Deployment workflow for existing Amazon SageMaker Hyperpod cluster

Deploy WEKA clients in Amazon SageMaker Hyperpod

Step 1: Download integration scripts from GitHub

  1. Clone the GitHub repository:

git clone https://github.com/weka/cloud-solutions.git
  1. Enter the sagemaker-hyperpod directory:

cd cloud-solutions/aws/sagemaker-hyperpod/

Step 2: Verify region configuration

  1. Verify AWS CLI region configuration:

aws configure list

Verify the region listed is the desired region for the SageMaker Hyperpod cluster. If it is not correct set the AWS_REGION environment variable to the correct region.

export AWS_REGION=<desired region>

Step 3: Verifying VPC configuration

  1. Ensure the optional parameter "Availability zone ID to deploy the backup private subnet" is configured with a valid entry. If the CloudFormation template has already been deployed, update the existing stack using the existing template.

  2. Edit the sagemaker-hyperpod-SecurityGroup rule created by the CloudFormation template. Add the following inbound rules to allow access from your management workstation's CIDR range:

  • TCP port 22 (SSH)

  • TCP port 14000 (WEKA UI)

This ensures that your management workstation can connect securely to the cluster.
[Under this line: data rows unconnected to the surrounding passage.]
Definition wires_ok (ps : list P) : Prop := Forall (fun p => bytes_ok (wire_of p)) ps.

Lemma deliver_serve_laws : serve_laws deliver_serve any_desc wires_ok.
Proof.
  constructor.
  - intros [|p ps] m ds d' m' act Hwf Hps Hds _ H; cbn in H.
    { simplify_eq. split_and!; [done|by apply stays_refl|by intros w [= <-]]. }
    inversion Hps; subst. destruct (scatter m (wire_of p) 0 0 ds) as [m1 w] eqn:Hs. simplify_eq.
    destruct (scatter_within _ _ _ _ _ _ _ Hwf H2 Hds ltac:(done) Hs) as [? ?].
    split_and!; [done..|by intros ? [= <-]].
  - intros d m e d' m' act Hd H. by destruct d; cbn in H; simplify_eq.
Qed.

(** A chain with room for [p]: mapped, disjoint buffers. *)
Definition fits m (p : P) ds : Prop :=
  mapped m ds /\ buffers_disjoint (writable ds) /\ zlen (wire_of p) <= total_len (writable ds) /\
  zlen (wire_of p) < 2 ^ 32.

Definition avoids ds ds' : Prop :=
  Forall (fun d => is_write_only d = true -> untouched ds' (d_addr d) (Z.to_nat (d_len d))) ds.

Lemma mapped_domain m m' ds :
  (forall a n, is_ok (gm_read m' a n) = is_ok (gm_read m a n)) -> mapped m ds -> mapped m' ds.
Proof. intros Hd Hm. eapply Forall_impl; [exact Hm|]. cbn. intros d <-. apply Hd. Qed.

Lemma untouched_shorter ds a n k : (k <= n)%nat -> untouched ds a n -> untouched ds a k.
Proof.
  intros Hk Hu. eapply Forall_impl; [exact Hu|]. cbn. intros d Hd Hw. specialize (Hd Hw).
  unfold disjoint_range in *. lia.
Qed.

Lemma received_frame m m' ds : forall n,
  (forall d k, d ∈ ds -> is_write_only d = true -> (k <= Z.to_nat (d_len d))%nat ->
     gm_read m' (d_addr d) k = gm_read m (d_addr d) k) ->
  received m' n ds = received m n ds.
Proof.
  induction ds as [|d ds IH]; intros n H; [done|]. cbn [received].
  rewrite (IH n), (IH (n - Nat.min (Z.to_nat (d_len d)) n)%nat) by (intros; apply H; [by right|done..]).
  destruct (is_write_only d) eqn:Hw; [|done]. rewrite H; [done|by left|done|lia].
Qed.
Step 3: Configure environment variables

  1. Run set_env_vars.sh:

./set_env_vars.sh <stack_name> && source env_vars
  • Cloud_Formation_Stack: Name of the existing CloudFormation stack.

Step 4: Deploy WEKA clients to existing cluster

  1. Run deploy_weka_into_existing_cluster.sh replacing <weka_backend_ip> with either a WEKA backend IP or Application Load Balancer DNS name and <FS Name> with the name of the WEKA filesystem you wish to mount.

./deploy_weka_into_existing_cluster.sh <ALB_NAME> <FS name>
  • ALB_NAME: Obtain this from the AWS Console or Terraform output. It is a DNS name.

  • WEKA_FS_NAME: Obtain this from the WEKA UI. The default filesystem name is default.

Step 5: Verify WEKA clients are mounted

  1. Login to one of the cluster nodes using SSH or SSM.

  2. Verify mount using df:

df -h

The WEKA filesystem is mounted at /mnt/weka on all SageMaker HyperPod nodes.